Physio: Get moving even if you’ve overstressed sore muscles

Using your muscles and pumping nutrient-rich blood through them after you've over-stressed them will help you heal faster.

  • Jun. 8, 2015 5:00 a.m.

Believe it or not, Statistics Canada have listed gardening as one of Canada’s most popular forms of leisurely exercise.

An added bonus is that working in the gardening contributes to completing Canada’s physical activity guidelines which suggest a total of 150 minutes of moderate to vigorous activity accumulated throughout a week.

Gardening and yard work seem like low impact and low risk activities for our bodies; yet, for some of us the next morning after a hard day in the garden or a long day of yard work will be accompanied by some unwelcome aches and pains.

Here are some tips to avoid injury from gardening and yard work.

  • The garden does not need to be completed the first day you are in it. Ease yourself into the activity. Start by gardening for 20- 30 minutes, multiple days of the week instead of trying to tackle it all in 8 hours one Saturday.
  • Limit the amount of bending you do. If you are going to do a lot of work close to the ground kneel down. To increase comfort levels invest in a foam pad to put under your knees, your knees will feel less achy after you have been on them for prolonged periods of time.
  • Stretch before you begin gardening if you are raking, shovelling or performing activities that require you to bend or twist. This will warm you up to help prevent you from pulling or straining a muscle and waking up the next day with a sore back.
  • Switch up your activities often. For example, if you have only one or two days to get your work done do 15 minutes of pruning, 15 minutes of ground work using the trowel and 15 minutes of weeding. This will limit the amount of repetitive activity you perform and spreads the work load over different muscle groups to avoid extra soreness and discomfort the next day.
  • Use proper technique when you are lifting. Bend with your knees, not your back. In addition, try to keep the object you are lifting and transporting as close to your body as you can. If the object is too heavy ask for help. It is not worth straining your back. You’ll be kicking yourself when you have to put off completing the garden for another couple of days.
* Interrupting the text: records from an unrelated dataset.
(* ===== verification/X86Insn.v ===== *)
(** The x86 instruction decoder ([x86_insn_decode.c], [x86_insn_reader.c]).

    The reader copies 15 bytes of code into its 20-byte buffer; positions are
    offsets into that buffer and a read past its end is [None] (the C code reads
    whatever follows). The pointers that only unused helpers read are left out. [assert] is off, so [UNREACHABLE] and [UNIMPLEMENTED] log
    and go on. The mode is 32 or 64: in another one the address size is read
    uninitialised, [None]. *)
From Stdlib Require Import String Ascii.
From S2P Require Import Prelude X86Tables.

(** ** Bytes *)

Definition REX_W (byte : Z) : Z := Z.shiftr (Z.land byte 8) 3.
Definition REX_R (byte : Z) : Z := Z.shiftr (Z.land byte 4) 2.
Definition REX_X (byte : Z) : Z := Z.shiftr (Z.land byte 2) 1.
Definition REX_B (byte : Z) : Z := Z.shiftr (Z.land byte 1) 0.

(** The bit fields of [x86_insn_modrm_t] and [x86_insn_sib_t]. *)
Definition modrm_rm (byte : Z) : Z := Z.land byte 7.
Definition modrm_reg (byte : Z) : Z := Z.land (Z.shiftr byte 3) 7.
Definition modrm_mode (byte : Z) : Z := Z.land (Z.shiftr byte 6) 3.
Definition sib_base (byte : Z) : Z := Z.land byte 7.
Definition sib_index (byte : Z) : Z := Z.land (Z.shiftr byte 3) 7.
Definition sib_log2_scale (byte : Z) : Z := Z.land (Z.shiftr byte 6) 3.

Definition X86_INSN_DECODE_FLAG_HAS_BASE : Z := Z.shiftl 1 0.
Definition X86_INSN_DECODE_FLAG_HAS_INDEX : Z := Z.shiftl 1 1.
Definition X86_INSN_DECODE_FLAG_IS_ADDRESS : Z := Z.shiftl 1 2.
Definition X86_INSN_DECODE_FLAG_IP_RELATIVE : Z := Z.shiftl 1 3.
Definition X86_INSN_DECODE_FLAG_OPERAND_SIZE_64 : Z := Z.shiftl 1 4.
Lemma legacy_prefixes_split code : exists rest, code = legacy_prefixes code ++ rest /\
  forallb is_prefix (legacy_prefixes code) = true /\ (forall b r, rest = b :: r -> is_prefix b = false).
Proof.
  induction code as [|c code IH]; cbn [legacy_prefixes].
  - exists []. split_and!; [reflexivity|reflexivity|discriminate].
  - destruct (is_prefix c) eqn:E.
    + destruct IH as (rest & Ec & F & N). exists rest. cbn [app forallb]. rewrite E.
      split_and!; [f_equal; exact Ec|exact F|exact N].
    + exists (c :: code). split_and!; [reflexivity|reflexivity|]. intros b r [= <- <-]. exact E.
Qed.

(** The buffer of 15 bytes of code. *)
Definition window (code : list byte) : list byte := take 15 code ++ repeat 0xcc 5.

Lemma window_length code : (15 <= List.length code)%nat -> List.length (window code) = 20%nat.
Proof. intros. unfold window. rewrite length_app, length_take, repeat_length. lia. Qed.

Lemma init_reader_window code : (15 <= List.length code)%nat ->
  init_reader code code_window = Some (Reader (window code) 0).
Proof.
  intros L. unfold init_reader, code_window. rewrite (proj2 (Nat.leb_le 15 _) L). reflexivity.
Qed.

Lemma window_prefixes code : (15 <= List.length code)%nat ->
  exists b r, window code = legacy_prefixes (window code) ++ b :: r /\
    forallb is_prefix (legacy_prefixes (window code)) = true /\ is_prefix b = false /\
    (List.length (legacy_prefixes (window code)) <= 15)%nat.
Proof.
  intros L. destruct (legacy_prefixes_split (window code)) as (rest & E & F & N).
  assert (B : (List.length (legacy_prefixes (window code)) <= 15)%nat).
  { clear E F N rest. unfold window.
    assert (G : forall l : list byte, (List.length (legacy_prefixes (l ++ repeat (0xcc : byte) 5)) <= List.length l)%nat).
    { induction l as [|c l IH]; cbn [app legacy_prefixes].
      - reflexivity.
      - destruct (is_prefix c); cbn [List.length]; lia. }
    etransitivity; [apply G|]. rewrite length_take. lia. }
  destruct rest as [|b r].
  - exfalso. pose proof (window_length code L) as W. rewrite E, app_nil_r in W. lia.
  - exists b, r. split_and!; try assumption. by apply (N b r).
Qed.

Lemma window_bytes code : Forall is_byte code -> Forall is_byte (window code).
Proof.
  intros F. unfold window. apply Forall_app. split; [by apply Forall_take|].
  repeat constructor; unfold is_byte; discriminate.
Qed.

Lemma decode_total code mode : mode = 64 \/ mode = 32 -> Forall is_byte code -> (15 <= List.length code)%nat ->
  (List.length (legacy_prefixes (window code)) <= 7)%nat ->
  exists insn, x86_insn_decode zero_insn code mode = Some insn /\
    Z.of_nat (List.length (legacy_prefixes (window code))) < length insn <=
    Z.of_nat (List.length (legacy_prefixes (window code))) + 13.
Proof.
  intros Hm F L P. destruct (window_prefixes code L) as (b & r & W & Ps & Hb & _).
  set (ps := legacy_prefixes (window code)) in *. clearbody ps.
  unfold x86_insn_decode. rewrite (init_reader_window code L). cbn [mbind option_bind].
  rewrite (decode_prefix_spec ps prefix_fuel 0 (window code) 0 zero_insn mode b Ps Hb);
    [|unfold prefix_fuel; lia|lia|].
  2:{ rewrite W. cbn [Z.to_nat drop]. rewrite (app_assoc _ [b] r : ps ++ b :: r = (ps ++ [b]) ++ r).
      apply take_app_length'. rewrite length_app. cbn. lia. }
  cbn [mbind option_bind].
  set (n := Z.of_nat (List.length ps)) in *.
  assert (Q : exists p rd insn, prefix_result mode
     (fold_left (fun w c => Z.lor w (prefix_bit c)) ps 0) b (window code) (0 + n) zero_insn = (p, rd, insn) /\
     room 12 rd /\ n <= buffer_cursor rd <= n + 1).
  { unfold prefix_result. destruct (is_rex mode b); (eexists _, _, _; split; [reflexivity|]);
      (split; [split_and!|]); cbn [rd_buffer buffer_cursor]; try (by apply window_length || by apply window_bytes);
      subst n; lia. }
  destruct Q as (p & rd & insn & -> & R & C).
  destruct (decode_opcode_room rd (set_prefix p insn)) as (rd1 & opcode & spec & -> & M1 & Lt & Ok).
  { destruct R as (?&?&?&?). split_and!; (assumption || lia). }
  cbn [mbind option_bind].
  assert (S1 : insn_spec (set_opcode opcode spec (set_prefix p insn)) = spec) by (by destruct insn).
  set (insn1 := set_opcode opcode spec (set_prefix p insn)) in *. clearbody insn1.
  pose proof (room_moved _ _ _ _ R M1) as R1.
  assert (A : exists rd2 insn2, (if x86_insn_has_modrm_byte (insn_spec insn1)
     then x86_insn_decode_modrm_sib rd1 insn1 mode else Some (rd1, insn1)) = Some (rd2, insn2) /\
     moved (if x86_insn_has_modrm_byte spec then 6 else 0) rd1 rd2 /\ insn_spec insn2 = spec).
  { rewrite S1. destruct (x86_insn_has_modrm_byte spec).
    - destruct (decode_modrm_room rd1 insn1 mode) as (rd2 & insn2 & -> & M2 & S2); [|assumption|].
      + destruct R1 as (?&?&?&?). split_and!; (assumption || lia).
      + exists rd2, insn2. split_and!; [reflexivity|assumption|congruence].
    - exists rd1, insn1. split_and!; [reflexivity|apply moved_refl; lia|assumption]. }
  destruct A as (rd2 & insn2 & -> & M2 & S2). cbn [mbind option_bind]. rewrite S2.
  pose proof (room_moved _ _ _ _ R1 M2) as R2.
  assert (B : exists rd3 insn3, (if x86_insn_has_immediate spec
     then x86_insn_decode_immediate rd2 insn2 mode else Some (rd2, insn2)) = Some (rd3, insn3) /\ moved 4 rd2 rd3).
  { destruct (x86_insn_has_immediate spec) eqn:I.
    - destruct (decode_immediate_room rd2 insn2 mode) as (rd3 & insn3 & -> & M3); rewrite ?S2; try assumption.
      + destruct (x86_insn_has_modrm_byte spec); destruct R2 as (?&?&?&?); (split_and!; (assumption || lia)).
      + eauto.
    - eexists _, _. split; [reflexivity|]. apply moved_refl. lia. }
  destruct B as (rd3 & insn3 & -> & M3). cbn [mbind option_bind].
  eexists. split; [reflexivity|]. replace (length (set_length (buffer_cursor rd3) insn3)) with (buffer_cursor rd3) by (by destruct insn3).
  destruct M1, M2, M3. destruct (x86_insn_has_modrm_byte spec); lia.
Qed.
Lemma Partition_Lookup_spec nd p key : partition_ok p ->
  exists r, Partition_Lookup Compare nd key (Hash key) p = Some r /\ found key (pvals p) r.
Proof.
  intros [chains Ok]. rewrite (Partition_Lookup_chain nd p chains key Ok). eexists. split; [reflexivity|].
  destruct Ok as [S _ _ _ Hh Hv _].
  pose proof (hash_index (Hash key) (hash_buckets p) ltac:(lia)) as Hi.
  set (h := Z.to_nat (Hash key mod hash_buckets p)) in *.
  destruct (find (Compare key) (chains h)) as [v|] eqn:F; cbn [found].
  - apply find_some in F as [Hin Hc]. split; [|exact Hc]. apply Hv. exists h. split; [exact Hi|].
    by apply list_elem_of_In.
  - intros v Hin. apply Hv in Hin as (h' & Hh' & Hin). destruct (Compare key v) eqn:C; [|reflexivity].
    exfalso. pose proof (Hh h' v Hh' Hin) as E. rewrite (Compare_Hash key v C) in E.
    assert (Eh : h = h') by (unfold h; lia). subst h'.
    rewrite (find_none _ _ F v) in C; [discriminate|]. by apply list_elem_of_In.
Qed.

(** ** New partitions *)

Lemma bucket_values_empty n : bucket_values (repeat empty_bucket n) = [].
Proof. induction n; [reflexivity|assumption]. Qed.

Lemma repeat_lookup {A} (x : A) n i : (i < n)%nat -> repeat x n !! i = Some x.
Proof. revert i. induction n as [|n IH]; intros [|i] H; cbn; try lia; [reflexivity|]. apply IH. lia. Qed.

Lemma newPartition_ok size : 127 <= size -> size * 2 < 2 ^ 32 ->
  partition_ok (newPartition size) /\ pvals (newPartition size) = [].
Proof.
  intros S C. assert (E : pvals (newPartition size) = []) by apply bucket_values_empty.
  split; [|exact E]. exists (fun _ => []).
  assert (Cap : capacity (@newPartition V size) = size * 2).
  { cbn [capacity newPartition]. apply trunc_small. unfold kAvgChainLength. lia. }
  constructor; rewrite ?Cap, ?E; cbn [hash_buckets buckets newPartition]; rewrite ?repeat_length; try lia.
  - intros h Hh. cbn. apply repeat_lookup. exact Hh.
  - intros h v _ Hin. by apply elem_of_nil in Hin.
  - intros v. split; [intros Hin; by apply elem_of_nil in Hin|]. intros (h & _ & Hin). by apply elem_of_nil in Hin.
Qed.

(** ** Insertion *)

Lemma omap_insert_new bs i b v n : bs !! i = Some b -> value b = None ->
  bucket_values (<[i := {| value := Some v; next := n |}]> bs) ≡ₚ v :: bucket_values bs.
Proof.
  intros L N. unfold bucket_values. rewrite insert_take_drop by (by eapply lookup_lt_Some).
  rewrite <- (take_drop_middle bs i b L) at 3. rewrite !omap_app. cbn. rewrite N.
  by rewrite Permutation_middle.
Qed.

Lemma omap_insert_same bs i b n : bs !! i = Some b ->
  bucket_values (<[i := {| value := value b; next := n |}]> bs) = bucket_values bs.
Proof.
  intros L. unfold bucket_values. rewrite insert_take_drop by (by eapply lookup_lt_Some).
  rewrite <- (take_drop_middle bs i b L) at 3. rewrite !omap_app. cbn. reflexivity.
Qed.

(** The chains after an insertion into chain [h]. *)
Definition chain_push (h : nat) (v : V) (chains : nat -> list V) : nat -> list V :=
  fun h' => if decide (h' = h) then
              match chains h with [] => [v] | w :: ws => w :: v :: ws end
            else chains h'.

Lemma chain_push_elem h v chains h' w :
  w ∈ chain_push h v chains h' <-> (h' = h /\ w = v) \/ w ∈ chains h'.
Proof.
  unfold chain_push. destruct (decide (h' = h)) as [->|N].
  - destruct (chains h); rewrite ?elem_of_cons, ?elem_of_nil; (intuition congruence || (clear; intuition)).
  - intuition.
Qed.

(** Chains other than [h] do not meet bucket [h]. *)
Lemma chain_at_frame bs bs' hb h h' vs : (length bs <= length bs')%nat ->
  (forall i, i <> h -> forall b, bs !! i = Some b -> bs' !! i = Some b) ->
  (h < hb)%nat -> h' <> h -> chain_at bs hb h' vs -> chain_at bs' hb h' vs.
Proof.
  intros L F Hh N. destruct vs as [|v vs]; cbn [chain_at].
  - intros E. by apply F.
  - intros (n & E & T). exists n. split; [by apply F|].
    apply (tail_at_mono bs bs' hb (length bs)); [exact L| |exact T]. intros i Hi. apply F. lia.
Qed.

Lemma lookup_insert_other (bs : list Bucket) h b i c : i <> h -> bs !! i = Some c -> <[h := b]> bs !! i = Some c.
Proof. intros N E. by rewrite list_lookup_insert_ne. Qed.

Lemma Partition_Insert_ok v p : partition_ok p -> Z.of_nat (length (buckets p)) < capacity p ->
  exists p', Partition_Insert v p = (true, p') /\ partition_ok p' /\ pvals p' ≡ₚ v :: pvals p /\
    hash_buckets p' = hash_buckets p /\ capacity p' = capacity p /\
    (length (buckets p') <= S (length (buckets p)))%nat.
Proof.
  intros [chains [S [C C'] L Ch Hh Hv Hc]] Room. unfold HashTable.Partition_Insert. cbv zeta.
  assert (G : (Z.of_nat (length (buckets p)) + 1 >? capacity p) = false) by (rewrite Z.gtb_ltb; apply Z.ltb_ge; lia).
  rewrite G. clear G.
  pose proof (hash_index (Hash (GetKey v)) (hash_buckets p) ltac:(lia)) as Hi.
  pose proof (Z.mod_pos_bound (Hash (GetKey v)) (hash_buckets p) ltac:(lia)) as Hb.
  assert (Eh : Hash (GetKey v) mod hash_buckets p = Z.of_nat (Z.to_nat (Hash (GetKey v) mod hash_buckets p))) by lia.
  set (h := Z.to_nat (Hash (GetKey v) mod hash_buckets p)) in *.
  pose proof (Ch h Hi) as Chh.
  destruct (chains h) as [|w ws] eqn:Ec; cbn [chain_at] in Chh.
  - rewrite Chh. cbn [value empty_bucket next].
    eexists. split; [reflexivity|].
    pose proof (omap_insert_new (buckets p) h empty_bucket v kInvalidIndex Chh eq_refl) as P.
    split; [|split_and!; try reflexivity; [exact P|cbn [buckets]; rewrite length_insert; lia]].
    exists (chain_push h v chains).
    constructor; cbn [buckets capacity hash_buckets]; rewrite ?length_insert; try (assumption || lia).
    + intros h' Hh'. unfold chain_push. destruct (decide (h' = h)) as [->|N].
      * rewrite Ec. cbn [chain_at]. exists kInvalidIndex. split; [|reflexivity].
        apply list_lookup_insert_eq. by eapply lookup_lt_Some.
      * apply (chain_at_frame (buckets p) _ _ h); rewrite ?length_insert; try (lia || assumption); [|by apply Ch].
        intros i Ni b. by apply lookup_insert_other.
    + intros h' u Hh' [[-> ->]|Hin]%chain_push_elem; [exact Eh|by apply Hh].
    + intros u. unfold pvals. cbn [buckets]. rewrite P, elem_of_cons. setoid_rewrite chain_push_elem.
      unfold pvals in Hv. rewrite Hv. naive_solver.
    + unfold pvals. cbn [buckets]. rewrite P. cbn [length]. unfold pvals in Hc. lia.
  - destruct Chh as (n & Eb & T). rewrite Eb. cbn [value next].
    eexists. split; [reflexivity|].
    pose proof (omap_insert_same (buckets p) h _ (u32 (Z.of_nat (length (buckets p)))) Eb) as P.
    set (bs' := <[h := _]> (buckets p) ++ [_]).
    assert (P' : bucket_values bs' ≡ₚ v :: pvals p).
    { unfold bs', bucket_values. rewrite omap_app. unfold bucket_values in P. cbn [value] in P. rewrite P.
      symmetry. apply Permutation_cons_append. }
    assert (Lb : length bs' = Datatypes.S (length (buckets p))).
    { unfold bs'. rewrite length_app, length_insert. cbn. lia. }
    assert (U : u32 (Z.of_nat (length (buckets p))) = Z.of_nat (length (buckets p))) by (apply trunc_small; lia).
    assert (Fr : forall i, i <> h -> forall b, buckets p !! i = Some b -> bs' !! i = Some b).
    { intros i Ni b E. unfold bs'. apply lookup_app_l_Some. by apply lookup_insert_other. }
    split; [|split_and!; try reflexivity; [exact P'|cbn [buckets]; lia]].
    exists (chain_push h v chains).
    constructor; cbn [buckets capacity hash_buckets]; rewrite ?Lb; try (assumption || lia).
    + intros h' Hh'. unfold chain_push. destruct (decide (h' = h)) as [->|N].
      * rewrite Ec. cbn [chain_at]. exists (u32 (Z.of_nat (length (buckets p)))). split.
        { unfold bs'. apply lookup_app_l_Some. apply list_lookup_insert_eq. by eapply lookup_lt_Some. }
        rewrite U. cbn [tail_at]. exists (length (buckets p)), n. split_and!; [reflexivity|lia|lia| |].
        { unfold bs'. rewrite lookup_app_r by (rewrite length_insert; lia). rewrite length_insert, Nat.sub_diag. reflexivity. }
        apply (tail_at_mono (buckets p) _ _ (length (buckets p))); [lia| |exact T]. intros i Hi'. apply Fr. lia.
      * apply (chain_at_frame (buckets p) _ _ h); try (lia || assumption). by apply Ch.
    + intros h' u Hh' [[-> ->]|Hin]%chain_push_elem; [exact Eh|by apply Hh].
    + intros u. unfold pvals. cbn [buckets]. rewrite P', elem_of_cons. setoid_rewrite chain_push_elem.
      rewrite Hv. naive_solver.
    + unfold pvals at 1. cbn [buckets]. rewrite P'. cbn [length]. lia.
Qed.

Lemma Partition_Insert_full v p : capacity p <= Z.of_nat (length (buckets p)) -> Partition_Insert v p = (false, p).
Proof.
  intros H. unfold HashTable.Partition_Insert. cbv zeta.
  assert (G : (Z.of_nat (length (buckets p)) + 1 >? capacity p) = true) by (rewrite Z.gtb_ltb; apply Z.ltb_lt; lia).
  by rewrite G.
Qed.

Lemma InsertAll_ok src : forall p, partition_ok p ->
  Z.of_nat (length (buckets p)) + Z.of_nat (length (bucket_values src)) <= capacity p ->
  exists p', InsertAll Hash GetKey false src p = Some p' /\ partition_ok p' /\
    Permutation (pvals p') (bucket_values src ++ pvals p) /\
    hash_buckets p' = hash_buckets p /\ capacity p' = capacity p /\
    (length (buckets p') <= length (bucket_values src) + length (buckets p))%nat.
Proof.
  induction src as [|b src IH]; intros p Ok C.
  - exists p. by split_and!.
  - cbn [InsertAll]. unfold bucket_values in *. cbn [omap list_omap] in *. destruct (value b) as [v|].
    + cbn [length] in C. destruct (Partition_Insert_ok v p Ok) as (p1 & E & Ok1 & P1 & Hb1 & C1 & L1); [lia|].
      unfold checked_call. rewrite E. cbn [mbind option_bind].
      destruct (IH p1 Ok1) as (p2 & -> & Ok2 & P2 & Hb2 & C2 & L2); [rewrite C1; lia|].
      exists p2. split_and!; [reflexivity|exact Ok2| |congruence|congruence|cbn [length]; lia].
      rewrite P2, P1. cbn [app]. symmetry. apply Permutation_middle.
    + cbn [mbind option_bind]. by apply IH.
Qed.

(** ** The table *)

Definition table_vals (t : @HashTable V) : list V :=
  match full_table t with Some p => pvals p | None => [] end ++ pvals (insertion_table t).

(** The full table is the smaller one, and a table of [n] buckets is only made
    once about [n / 2] values are there. *)
Record table_ok (t : @HashTable V) : Prop := {
  to_insertion : partition_ok (insertion_table t);
  to_full : match full_table t with
            | Some p => partition_ok p /\ hash_buckets (insertion_table t) = hash_buckets p * 8 / 5
            | None => True
            end;
  to_bound : hash_buckets (insertion_table t) <= 127 + 2 * Z.of_nat (length (table_vals t))
}.

Lemma newHashTable_ok : table_ok newHashTable /\ table_vals newHashTable = [].
Proof.
  destruct (newPartition_ok kInitialHashBuckets) as [Ok E]; [discriminate|reflexivity|].
  assert (T : table_vals newHashTable = []) by exact E.
  split; [|exact T]. constructor; [exact Ok|exact I|]. rewrite T. discriminate.
Qed.

Lemma pvals_length p : (length (pvals p) <= length (buckets p))%nat.
Proof.
  unfold pvals, bucket_values. induction (buckets p) as [|b bs IH]; [reflexivity|].
  cbn. destruct (value b); cbn; lia.
Qed.

Lemma Lookup_none nd k t : table_ok t -> found k (table_vals t) None -> Lookup Hash Compare nd k t = Some None.
Proof.
  intros [Ok Full _] N. unfold Lookup, table_vals in *. cbn [found] in N.
  destruct (full_table t) as [p|]; [rewrite (Partition_Lookup_none nd p) by (try apply Full; intros v Hv; apply N, elem_of_app; by left); cbn [mbind option_bind]|];
    (apply Partition_Lookup_none; [done|]; intros v Hv; apply N, elem_of_app; by right).
Qed.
It’s easy to get carried away with activities and over do it while you are in the moment. It is more difficult to deal with the aches and pains that come on the next day that made you wish you had done less.

If this column has reached you too late and you are passed the taking it slow phase and are wondering what to do next here are some tips.

If you are quite sore following a hard day of gardening perform some gentle stretches and stay active.  An easy activity that keeps you moving is a simple as going for a 30 minute walk. This will help you bounce back to your regular you faster than if you take the passive road and limit your activity due to pain.

Why do we get sore if we have done too much activity? Our bodies follow a principle called delay onset muscle soreness (DOMS). In general, we are sore the day after, but it is not until the second, even third day that the soreness really sets in to remind us that we should have taken it easier.

DOMS is usually accompanied by pain with movement and stiffness in muscles but no pain at rest. This may partially explain why it would seem better to rest the days following a hard working day in the garden.

Ultimately, it will be the most difficult to get moving and stay active in those three days but using your muscles and pumping nutrient rich blood through them will help them heal faster.

So remember, take your time, use proper lifting techniques, and change your activities often. The garden isn’t going anywhere, it is still early in spring and there is plenty of time to achieve perfection.